======== INPUT DATA
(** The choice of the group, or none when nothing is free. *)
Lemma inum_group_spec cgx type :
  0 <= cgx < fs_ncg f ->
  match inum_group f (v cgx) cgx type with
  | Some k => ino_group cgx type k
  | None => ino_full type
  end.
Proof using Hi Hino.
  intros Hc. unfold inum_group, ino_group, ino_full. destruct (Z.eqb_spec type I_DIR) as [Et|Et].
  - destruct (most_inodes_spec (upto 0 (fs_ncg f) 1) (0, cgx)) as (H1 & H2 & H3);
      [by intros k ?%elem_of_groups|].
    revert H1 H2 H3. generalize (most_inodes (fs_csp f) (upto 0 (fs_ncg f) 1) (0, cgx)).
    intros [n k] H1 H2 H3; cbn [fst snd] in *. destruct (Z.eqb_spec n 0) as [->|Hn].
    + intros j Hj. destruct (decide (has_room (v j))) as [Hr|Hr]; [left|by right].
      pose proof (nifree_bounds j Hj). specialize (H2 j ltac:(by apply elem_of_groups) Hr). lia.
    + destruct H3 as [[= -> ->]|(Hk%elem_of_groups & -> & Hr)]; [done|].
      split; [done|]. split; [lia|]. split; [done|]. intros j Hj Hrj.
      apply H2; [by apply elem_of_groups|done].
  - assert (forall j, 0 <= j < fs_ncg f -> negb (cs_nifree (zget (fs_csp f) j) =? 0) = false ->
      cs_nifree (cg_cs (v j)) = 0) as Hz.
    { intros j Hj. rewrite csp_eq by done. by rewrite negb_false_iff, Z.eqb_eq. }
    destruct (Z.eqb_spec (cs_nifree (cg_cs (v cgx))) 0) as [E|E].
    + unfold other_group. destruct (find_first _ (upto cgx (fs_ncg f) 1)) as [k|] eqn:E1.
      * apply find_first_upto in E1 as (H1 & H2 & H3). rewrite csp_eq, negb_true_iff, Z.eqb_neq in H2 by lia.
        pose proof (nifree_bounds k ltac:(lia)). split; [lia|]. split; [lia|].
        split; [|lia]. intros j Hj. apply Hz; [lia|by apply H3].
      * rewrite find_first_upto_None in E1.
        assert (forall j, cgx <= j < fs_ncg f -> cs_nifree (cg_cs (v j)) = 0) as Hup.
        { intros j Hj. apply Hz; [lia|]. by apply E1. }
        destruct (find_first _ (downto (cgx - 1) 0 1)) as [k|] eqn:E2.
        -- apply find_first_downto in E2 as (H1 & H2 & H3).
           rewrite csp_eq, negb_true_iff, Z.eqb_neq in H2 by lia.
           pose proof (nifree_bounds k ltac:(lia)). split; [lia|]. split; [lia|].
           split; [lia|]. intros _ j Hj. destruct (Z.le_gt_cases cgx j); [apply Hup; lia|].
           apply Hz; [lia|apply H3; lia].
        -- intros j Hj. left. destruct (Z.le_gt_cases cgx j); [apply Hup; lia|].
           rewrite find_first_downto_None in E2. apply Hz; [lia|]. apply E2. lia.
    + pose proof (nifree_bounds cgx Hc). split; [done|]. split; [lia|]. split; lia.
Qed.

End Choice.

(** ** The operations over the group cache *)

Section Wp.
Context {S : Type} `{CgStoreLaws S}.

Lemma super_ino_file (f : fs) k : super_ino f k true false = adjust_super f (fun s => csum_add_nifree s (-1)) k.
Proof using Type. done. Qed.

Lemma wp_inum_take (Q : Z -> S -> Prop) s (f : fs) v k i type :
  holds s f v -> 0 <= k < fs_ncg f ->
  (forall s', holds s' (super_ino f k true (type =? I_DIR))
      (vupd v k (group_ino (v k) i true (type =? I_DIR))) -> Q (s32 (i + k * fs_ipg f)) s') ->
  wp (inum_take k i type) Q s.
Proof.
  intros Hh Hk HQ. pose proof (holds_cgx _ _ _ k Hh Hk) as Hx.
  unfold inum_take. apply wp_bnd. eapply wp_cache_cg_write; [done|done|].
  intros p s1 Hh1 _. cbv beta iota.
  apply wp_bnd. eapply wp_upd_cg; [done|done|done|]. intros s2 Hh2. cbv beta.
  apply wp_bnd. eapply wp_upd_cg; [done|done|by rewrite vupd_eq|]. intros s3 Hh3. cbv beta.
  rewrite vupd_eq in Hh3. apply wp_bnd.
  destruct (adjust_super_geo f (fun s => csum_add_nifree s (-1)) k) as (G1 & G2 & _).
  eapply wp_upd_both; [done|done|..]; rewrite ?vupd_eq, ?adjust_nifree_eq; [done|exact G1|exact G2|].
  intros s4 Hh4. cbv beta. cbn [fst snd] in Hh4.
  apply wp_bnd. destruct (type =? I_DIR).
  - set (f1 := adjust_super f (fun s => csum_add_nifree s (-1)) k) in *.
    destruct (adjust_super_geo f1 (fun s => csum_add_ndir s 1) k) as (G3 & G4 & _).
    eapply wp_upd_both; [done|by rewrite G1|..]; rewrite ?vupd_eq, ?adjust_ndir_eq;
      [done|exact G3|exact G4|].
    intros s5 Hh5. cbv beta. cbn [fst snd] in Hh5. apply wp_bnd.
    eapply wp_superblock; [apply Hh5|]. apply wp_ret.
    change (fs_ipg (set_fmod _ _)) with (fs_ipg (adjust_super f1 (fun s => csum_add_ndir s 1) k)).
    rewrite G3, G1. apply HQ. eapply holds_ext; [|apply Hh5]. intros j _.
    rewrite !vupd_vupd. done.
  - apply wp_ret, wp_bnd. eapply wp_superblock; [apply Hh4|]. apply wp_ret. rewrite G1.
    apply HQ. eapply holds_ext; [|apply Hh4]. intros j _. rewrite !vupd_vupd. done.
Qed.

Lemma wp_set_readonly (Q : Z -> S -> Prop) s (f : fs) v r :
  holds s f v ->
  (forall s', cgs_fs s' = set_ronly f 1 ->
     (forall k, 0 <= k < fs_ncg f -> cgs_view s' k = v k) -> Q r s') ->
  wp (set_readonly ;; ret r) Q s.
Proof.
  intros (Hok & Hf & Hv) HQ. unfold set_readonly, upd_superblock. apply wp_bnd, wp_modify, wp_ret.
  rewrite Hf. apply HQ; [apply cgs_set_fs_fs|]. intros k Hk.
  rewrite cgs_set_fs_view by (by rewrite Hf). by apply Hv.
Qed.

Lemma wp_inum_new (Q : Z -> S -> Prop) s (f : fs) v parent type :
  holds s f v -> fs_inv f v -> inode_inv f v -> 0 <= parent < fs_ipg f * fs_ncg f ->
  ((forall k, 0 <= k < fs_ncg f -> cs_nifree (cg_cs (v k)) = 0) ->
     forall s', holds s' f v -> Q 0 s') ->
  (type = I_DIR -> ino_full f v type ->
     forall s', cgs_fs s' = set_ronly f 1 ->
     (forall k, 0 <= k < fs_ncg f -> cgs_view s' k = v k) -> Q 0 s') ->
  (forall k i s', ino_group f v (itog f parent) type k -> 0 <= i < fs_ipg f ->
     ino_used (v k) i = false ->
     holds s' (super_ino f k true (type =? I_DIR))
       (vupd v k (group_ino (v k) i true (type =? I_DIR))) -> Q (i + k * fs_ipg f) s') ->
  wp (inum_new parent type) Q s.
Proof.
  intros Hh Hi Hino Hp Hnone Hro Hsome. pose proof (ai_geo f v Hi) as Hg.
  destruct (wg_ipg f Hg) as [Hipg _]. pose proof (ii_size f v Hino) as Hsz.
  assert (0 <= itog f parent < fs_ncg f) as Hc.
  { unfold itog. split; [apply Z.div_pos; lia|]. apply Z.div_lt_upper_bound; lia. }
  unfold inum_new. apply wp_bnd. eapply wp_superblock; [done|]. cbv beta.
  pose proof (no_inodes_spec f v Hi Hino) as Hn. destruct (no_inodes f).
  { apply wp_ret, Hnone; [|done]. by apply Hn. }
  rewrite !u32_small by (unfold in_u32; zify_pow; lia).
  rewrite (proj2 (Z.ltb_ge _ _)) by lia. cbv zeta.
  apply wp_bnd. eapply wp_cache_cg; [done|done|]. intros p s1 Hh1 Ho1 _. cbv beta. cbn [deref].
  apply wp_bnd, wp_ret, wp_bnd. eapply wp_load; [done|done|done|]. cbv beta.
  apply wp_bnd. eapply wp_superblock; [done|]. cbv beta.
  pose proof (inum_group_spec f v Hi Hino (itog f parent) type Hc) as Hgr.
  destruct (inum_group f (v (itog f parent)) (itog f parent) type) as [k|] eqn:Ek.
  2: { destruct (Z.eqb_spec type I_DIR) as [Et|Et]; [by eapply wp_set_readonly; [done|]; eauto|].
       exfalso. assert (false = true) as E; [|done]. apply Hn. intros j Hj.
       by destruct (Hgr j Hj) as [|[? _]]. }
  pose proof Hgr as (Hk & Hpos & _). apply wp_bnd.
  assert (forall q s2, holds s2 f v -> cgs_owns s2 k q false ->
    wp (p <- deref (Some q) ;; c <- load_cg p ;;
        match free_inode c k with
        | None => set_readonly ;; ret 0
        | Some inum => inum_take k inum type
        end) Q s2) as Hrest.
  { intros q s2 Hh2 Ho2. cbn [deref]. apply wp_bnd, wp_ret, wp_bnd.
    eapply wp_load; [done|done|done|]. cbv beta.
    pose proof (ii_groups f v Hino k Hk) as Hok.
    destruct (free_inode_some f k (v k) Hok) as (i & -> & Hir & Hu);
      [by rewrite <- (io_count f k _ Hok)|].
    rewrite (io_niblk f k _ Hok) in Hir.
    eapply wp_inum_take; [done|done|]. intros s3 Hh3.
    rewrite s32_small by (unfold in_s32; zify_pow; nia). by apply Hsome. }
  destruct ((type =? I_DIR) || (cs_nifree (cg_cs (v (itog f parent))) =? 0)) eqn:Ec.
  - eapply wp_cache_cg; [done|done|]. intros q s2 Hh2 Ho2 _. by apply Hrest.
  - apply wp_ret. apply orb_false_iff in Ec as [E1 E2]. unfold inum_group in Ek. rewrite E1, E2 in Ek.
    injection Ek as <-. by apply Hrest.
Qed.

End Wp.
================
======== INPUT DATA
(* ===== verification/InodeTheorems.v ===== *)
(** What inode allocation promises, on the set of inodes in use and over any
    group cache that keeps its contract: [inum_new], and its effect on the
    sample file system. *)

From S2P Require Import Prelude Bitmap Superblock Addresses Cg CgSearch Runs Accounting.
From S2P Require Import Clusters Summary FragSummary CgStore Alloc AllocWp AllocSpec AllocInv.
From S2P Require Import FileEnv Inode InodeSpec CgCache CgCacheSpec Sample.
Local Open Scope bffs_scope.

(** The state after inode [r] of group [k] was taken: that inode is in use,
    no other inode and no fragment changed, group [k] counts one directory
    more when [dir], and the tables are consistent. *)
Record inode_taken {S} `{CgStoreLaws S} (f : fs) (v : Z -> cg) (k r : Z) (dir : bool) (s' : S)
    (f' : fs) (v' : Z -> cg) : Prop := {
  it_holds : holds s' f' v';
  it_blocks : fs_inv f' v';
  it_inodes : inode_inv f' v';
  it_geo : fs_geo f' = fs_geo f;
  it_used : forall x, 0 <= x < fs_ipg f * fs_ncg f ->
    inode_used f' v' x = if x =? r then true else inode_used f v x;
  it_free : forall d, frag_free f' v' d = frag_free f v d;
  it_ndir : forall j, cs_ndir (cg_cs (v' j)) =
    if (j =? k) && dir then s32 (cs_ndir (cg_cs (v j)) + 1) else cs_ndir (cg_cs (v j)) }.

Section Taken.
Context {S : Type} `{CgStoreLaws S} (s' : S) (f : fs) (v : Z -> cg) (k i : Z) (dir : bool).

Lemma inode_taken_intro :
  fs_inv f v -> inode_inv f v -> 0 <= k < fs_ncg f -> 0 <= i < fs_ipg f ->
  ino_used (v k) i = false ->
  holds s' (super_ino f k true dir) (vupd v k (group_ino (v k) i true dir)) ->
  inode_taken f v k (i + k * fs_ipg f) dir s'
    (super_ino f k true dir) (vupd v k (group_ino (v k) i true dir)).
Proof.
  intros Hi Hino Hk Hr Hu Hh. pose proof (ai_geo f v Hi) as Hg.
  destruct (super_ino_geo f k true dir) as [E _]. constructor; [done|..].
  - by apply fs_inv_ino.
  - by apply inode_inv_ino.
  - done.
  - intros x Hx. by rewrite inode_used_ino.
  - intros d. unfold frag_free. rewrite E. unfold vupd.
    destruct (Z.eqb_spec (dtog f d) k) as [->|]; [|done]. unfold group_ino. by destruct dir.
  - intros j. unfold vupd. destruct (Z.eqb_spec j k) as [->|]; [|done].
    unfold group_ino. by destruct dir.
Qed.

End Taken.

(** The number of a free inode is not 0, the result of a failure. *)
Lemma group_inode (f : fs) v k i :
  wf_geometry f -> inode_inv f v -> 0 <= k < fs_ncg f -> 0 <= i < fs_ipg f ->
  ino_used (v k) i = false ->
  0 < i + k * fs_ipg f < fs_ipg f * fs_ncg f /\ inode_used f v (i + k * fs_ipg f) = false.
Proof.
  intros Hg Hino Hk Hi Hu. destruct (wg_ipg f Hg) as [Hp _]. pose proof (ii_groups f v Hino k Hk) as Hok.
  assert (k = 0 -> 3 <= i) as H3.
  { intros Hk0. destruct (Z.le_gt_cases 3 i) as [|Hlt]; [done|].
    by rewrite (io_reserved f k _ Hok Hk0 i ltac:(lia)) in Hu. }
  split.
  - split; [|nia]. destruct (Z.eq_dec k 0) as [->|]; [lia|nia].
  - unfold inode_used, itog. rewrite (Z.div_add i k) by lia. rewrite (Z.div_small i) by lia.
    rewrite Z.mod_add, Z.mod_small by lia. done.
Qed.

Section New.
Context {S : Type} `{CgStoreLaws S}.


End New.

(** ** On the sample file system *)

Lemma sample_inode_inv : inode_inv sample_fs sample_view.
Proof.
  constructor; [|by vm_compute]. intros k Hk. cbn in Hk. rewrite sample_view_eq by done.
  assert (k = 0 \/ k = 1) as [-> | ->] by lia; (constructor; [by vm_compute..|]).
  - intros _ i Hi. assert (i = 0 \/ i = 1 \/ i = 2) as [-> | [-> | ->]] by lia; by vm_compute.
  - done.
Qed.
================
EXERCISE DETAILS: Please give back, exactly as it stands above, the stretch from the line with "rewrite vupd_eq in Hh3. apply wp_bnd." through the line with "change (fs_ipg (set_fmod", and no line outside it.

TASK RESPONSE:
  rewrite vupd_eq in Hh3. apply wp_bnd.
  destruct (adjust_super_geo f (fun s => csum_add_nifree s (-1)) k) as (G1 & G2 & _).
  eapply wp_upd_both; [done|done|..]; rewrite ?vupd_eq, ?adjust_nifree_eq; [done|exact G1|exact G2|].
  intros s4 Hh4. cbv beta. cbn [fst snd] in Hh4.
  apply wp_bnd. destruct (type =? I_DIR).
  - set (f1 := adjust_super f (fun s => csum_add_nifree s (-1)) k) in *.
    destruct (adjust_super_geo f1 (fun s => csum_add_ndir s 1) k) as (G3 & G4 & _).
    eapply wp_upd_both; [done|by rewrite G1|..]; rewrite ?vupd_eq, ?adjust_ndir_eq;
      [done|exact G3|exact G4|].
    intros s5 Hh5. cbv beta. cbn [fst snd] in Hh5. apply wp_bnd.
    eapply wp_superblock; [apply Hh5|]. apply wp_ret.
    change (fs_ipg (set_fmod _ _)) with (fs_ipg (adjust_super f1 (fun s => csum_add_ndir s 1) k)).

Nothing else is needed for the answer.